With a heavy heart I bear witness to the untimely passing of Dr. Irit Gat last Tuesday at the age of 53. Irit was the Dean of Behavioral and Social Sciences at Antelope Valley College in Lancaster, California. She was also my younger sister. She died peacefully of natural causes.
I am going to miss her. A lot. I'm going to miss her smile. I'm going to miss the way she said "Hey bro" when we talked on the phone. I'm going to miss the joy she brought to everyone who knew her, especially my parents.
It wasn't always easy being my little sister. I could be a real dick at times. But mainly as she was growing up she found it difficult to forge her own identity. Irit sometimes said she felt like she was growing up in my shadow. I was two years ahead of her in school and an academic overachiever, which is a nice was of saying I was a geek without a lot of friends. But the teachers all loved me, and so the first thing she usually heard from them was, "Oh, you're Erann's sister!" That was hard on her because on the one hand it was true, and she loved me, and so she embraced it. But on the other hand she was too nice to say, "No, I'm not, I'm me. I'm my own person with my own identity, my own dreams, my own foibles, my own strengths." And yet, she was all those things too.
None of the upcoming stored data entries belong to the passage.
Definition validateEventEvidence (event : Event) (current : Projection) : option contractError :=
  match validateEvidenceShape (EEvidence event) with
  | Some e => Some e
  | None =>
      match validateEventEvidenceShape event with
      | Some e => Some e
      | None =>
          let p := ProcessIdentitySHA256 (EEvidence event) in
          let r := ReceiptSHA256 (EEvidence event) in
          if negb (eqt (ProcessSHA256 current) []) && negb (eqt p []) && negb (eqt (ProcessSHA256 current) p)
          then Some (txt "process_identity_drift")
          else if negb (eqt (PjReceiptSHA256 current) []) && negb (eqt r []) && negb (eqt (PjReceiptSHA256 current) r)
          then Some (txt "receipt_drift")
          else if negb (usageMonotonic (PjUsage current) (EUsage (EEvidence event))) then Some (txt "usage_regression")
          else None
      end
  end.

(** ** Digests *)

Definition json_metric (m : Metric) : text :=
  json_object [member "state" (json_string (MState m));
               match Value m with Some v => member "value" (json_int v) | None => [] end].
Definition json_usage (u : Usage) : text :=
  json_object [member "estimated_cost_microusd" (json_metric (EstimatedCostMicroUSD u));
               member "input_tokens" (json_metric (InputTokens u)); member "output_tokens" (json_metric (OutputTokens u))].
Definition json_evidence (e : Evidence) : text :=
  json_object [member_omitempty "process_identity_sha256" (ProcessIdentitySHA256 e);
               member_omitempty "receipt_sha256" (ReceiptSHA256 e); member_omitempty "error_class" (ErrorClass e);
               member "usage" (json_usage (EUsage e))].
Definition json_binding (b : Binding) : text :=
  let i := BIdentity b in
  json_object [member "privacy" (json_string (Privacy b));
    member "identity" (json_object
      [member "experiment_sha256" (json_string (ExperimentSHA256 i)); member "task_sha256" (json_string (TaskSHA256 i));
       member "skill_sha256" (json_string (SkillSHA256 i)); member "agent_sha256" (json_string (AgentSHA256 i));
       member "model_sha256" (json_string (ModelSHA256 i)); member "environment_sha256" (json_string (EnvironmentSHA256 i));
       member "grader_sha256" (json_string (GraderSHA256 i)); member "budgets_sha256" (json_string (BudgetsSHA256 i));
       member "adapter_sha256" (json_string (AdapterSHA256 i)); member "authority_sha256" (json_string (AuthoritySHA256 i))])].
Irit's main strength was an extraordinary ability to get along with everyone. It's not something I appreciated when I was growing up. It is only much later in life that I came to realize how important the ability to forge interpersonal relationships is. She was a natural from the beginning. She was on the homecoming court. She was the prom queen, and I don't mean that metaphorically. My little sister was literally the prom queen in her senior year. Her peers liked her that much. I was lucky if I could get through the day without someone pinning a "kick me" sign on my back.
She then went on to forge an extraordinary professional career. She earned a Ph.D., did a post-doc at NASA, and was then appointed professor of psychology at Antelope Valley College. I saw her teach once (and only once). She was good. She was poised. She was prepared. She controlled the class. She consistently got excellent reviews on RateMyProfessor, with a 100% "would take her class again" rating.
After about ten years behind the podium she decided she needed a new challenge and went into administration. She become department head, president of the academic senate, and finally, Dean of Behavioral and Social Sciences.
On a few occasions I told her how proud I was of her. I wish I could tell her again. Sis, if you're listening, I'm proud of you, and have been for a long time.
Irit never married, but she did find love. Lots of it. The outpouring of emotion from her students and colleagues has been extraordinary. If these were normal times and we were able to hold a funeral, a whole lot of people would have shown up. That is the measure of a successful life.
Irit was engaged to be married to extraordinary man named Bob, whom I would have been proud to call my brother-in-law. She invariably referred to him as "my Bob." They did a lot of traveling together. Bob is an avid cyclist, and many of their trips were BackRoads cycling trips, so she was an athlete too. (In fact, in college, she was a body-builder.) They had grand plans to retire in a few years and move to Tuscon or some such place. Retiring with "her Bob" was the one dream she never got to realize. Other than that, she lived a full and happy life (except when her older brother beat her up before he grew up and got a clue).
I will miss you, little sis. Rest in peace.